Faire des boutures de rosier en septembre?

C’est la fin de l’été, vous rentrez tout juste de vacances. Ouf, le jardin a bien tenu le coup pendant votre absence et les plantes vont bien. Alors que faire? Le sécateur vous démange? Vous voulez vraiment vous y remettre?

Alors voilà un truc : fin août et septembre, vous allez vous amuser à faire des boutures de rosier.

Oui, faire des boutures de rosier! C’est super facile et ça vous évitera d’acheter des plans de rosiers au printemps prochain. Vous pouvez faire des boutures de rosiers avec ceux que vous avez déjà. Ou ceux des amis, ou encore des rosiers sauvages que vous avez repérés sur le bord d’une route. Et même des rosiers aperçus sur des ronds-points et qui vous ont plu. Bref, vous pouvez bouturer n’importe quel rosier.

Qu’importe si vous en faites trop, ensuite vous pourrez offrir vos bébés rosiers à vos amis.

On y va :

Pour faire des boutures de rosier, d’abord vous devez trouver quelques pots en plastique. Il vaut mieux faire des boutures de rosier dans des pots un peu hauts. Si vous n’en avez pas, buvez trois bouteilles d’eau minérale (c’est bon pour la santé) et récupérez les bouteilles vides (ou plus si vous en avez). Vous les coupez au ciseau au 2/3 de leur hauteur. Ensuite vous attrapez un pic à brochette et vous faites au moins 6 trous au fond des bouteilles coupées. Voilà. Vos pots sont prêts.

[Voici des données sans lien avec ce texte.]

(* ===== verification/HtmlParseFlush.v ===== *)
(** * The HTML parser: around the filters

    Before a filter runs, adjacent characters are put together and a literal start tag at
    the end of the window is held back; after it [SanityCheck] walks the window; at the end
    of a flush the nodes lose their iterators, and those that have ended their data. *)

From S2P Require Import Prelude StringUtil HtmlKeywords HtmlLexer HtmlParse HtmlParseWalk HtmlParseInv HtmlParseDoc HtmlParseEdit HtmlParseDelete HtmlParseUnwrap HtmlParseDefer HtmlParseOps HtmlParseStep.

(** ** [SanityCheck] *)

(** Its stack has the elements that began in the window. *)
Lemma SanityCheck_walk x q W B U :
  (forall c ev, (c, ev) ∈ q -> linked x c ev) -> walk (par x) None (W ++ B) q.*2 = Some U -> SanityCheck_loop q W x = Some tt.
Proof.
  revert W B. induction q as [|[c ev] q IH]; intros W B Hl Hw; [done|].
  assert (Hl' : forall c ev, (c, ev) ∈ q -> linked x c ev) by (intros; apply Hl; by right). pose proof (Hl c ev ltac:(by left)) as Hc.
  assert (Hpar : forall n d, data n x = Some d -> parent n x = Some (par x n)) by (intros n d E; by eapply data_parent).
  assert (Hexp : forall n, par x n = top None (W ++ B) -> CheckEventParent (head W) (par x n) = true).
  { intros n ->. destruct W as [|w W]; [done|]. cbn. by apply bool_decide_eq_true_2. }
  destruct ev as [| |n|n|n]; cbn in Hw.
  1,2: case_decide; [|done]; by apply (IH W B).
  - case_decide as Hp; [|done]. destruct Hc as [_ (d & E & El & Eb)]. cbn [SanityCheck_loop]. rewrite (Hpar n d E). cbn [mbind option_bind].
    unfold begin, live. rewrite E. cbn. rewrite El, Eb, (Hexp n Hp), bool_decide_eq_true_2 by done. cbn. by apply (IH (n :: W) B).
  - destruct Hc as [_ (d & E & El & Ee)]. cbn [SanityCheck_loop]. rewrite (Hpar n d E). cbn [mbind option_bind].
    unfold end_of, live. rewrite E. cbn. rewrite El, Ee, bool_decide_eq_true_2 by done. cbn. destruct W as [|w W]; cbn in Hw.
    + destruct B as [|w B]; [done|]. case_decide as Hc; [|done]. cbn. by apply (IH [] B).
    + case_decide as Hc; [|done]. destruct Hc as [-> Hp]. rewrite bool_decide_eq_true_2 by done. cbn.
      assert (Hx : CheckEventParent (head W) (par x n) = true) by (rewrite Hp; destruct W as [|w W]; [done|]; cbn; by apply bool_decide_eq_true_2).
      rewrite Hx. by apply (IH W B).
  - case_decide as Hp; [|done]. destruct Hc as [_ (d & E & El & Eb & Ee)]. cbn [SanityCheck_loop]. rewrite (Hpar n d E). cbn [mbind option_bind].
    unfold end_of, live. rewrite E. cbn. rewrite El, Ee, (Hexp n Hp), bool_decide_eq_true_2 by done. cbn. by apply (IH W B).
Qed.

Lemma window_is_sane x S0 S1 : Core x S0 S1 -> SanityCheck x = Some (set_current None x).
Proof.
  intros HC. unfold SanityCheck. rewrite (SanityCheck_walk x (queue_ x) [] S0 S1); [done|apply (Core_link _ _ _ HC)|apply (Core_walk _ _ _ HC)].
Qed.

(** ** [CoalesceAdjacentCharactersNodes] *)

(** An event with its characters. *)
Definition text_of (x : HtmlParse) (ev : HtmlEvent) : option bytes :=
  n ← GetCharactersNode ev x; d ← data n x; match content_ d with Text t => Some t | Tag _ _ _ => None end.
Definition contents (x : HtmlParse) : list (HtmlEvent * option bytes) := (fun ev => (ev, text_of x ev)) <$> events x.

Vous les remplissez de terre que vous trouvez dans un coin du jardin. Idéalement, si vous avez du sable, vous mélangez ce sable avec la terre, et vous remplissez les pots ensuite. Ca allège la terre et c’est mieux pour les racines ensuite. Mais ce n’est pas obligatoire.

Vous mouillez votre terre.

Vous foncez acheter de l’hormone de bouturage. C’est une poudre qu’on trouve dans des sachets, dans des jardineries. L’hormone de bouturage est pratique pour faire des boutures de rosier. Si vous avez la flemme prenez quelque grains de blé. Par exemple du bon grain bio que vous aurez acheté pour la cuisine (car vous mangez très sainement, n’est-ce pas?). Mais si vous n’avez ni l’un ni l’autre, tant pis. C’est pas grave, oubliez. Ca marchera quand même. Vous allez faire des boutures de rosier et les réussir! En tout cas, moi j’y crois.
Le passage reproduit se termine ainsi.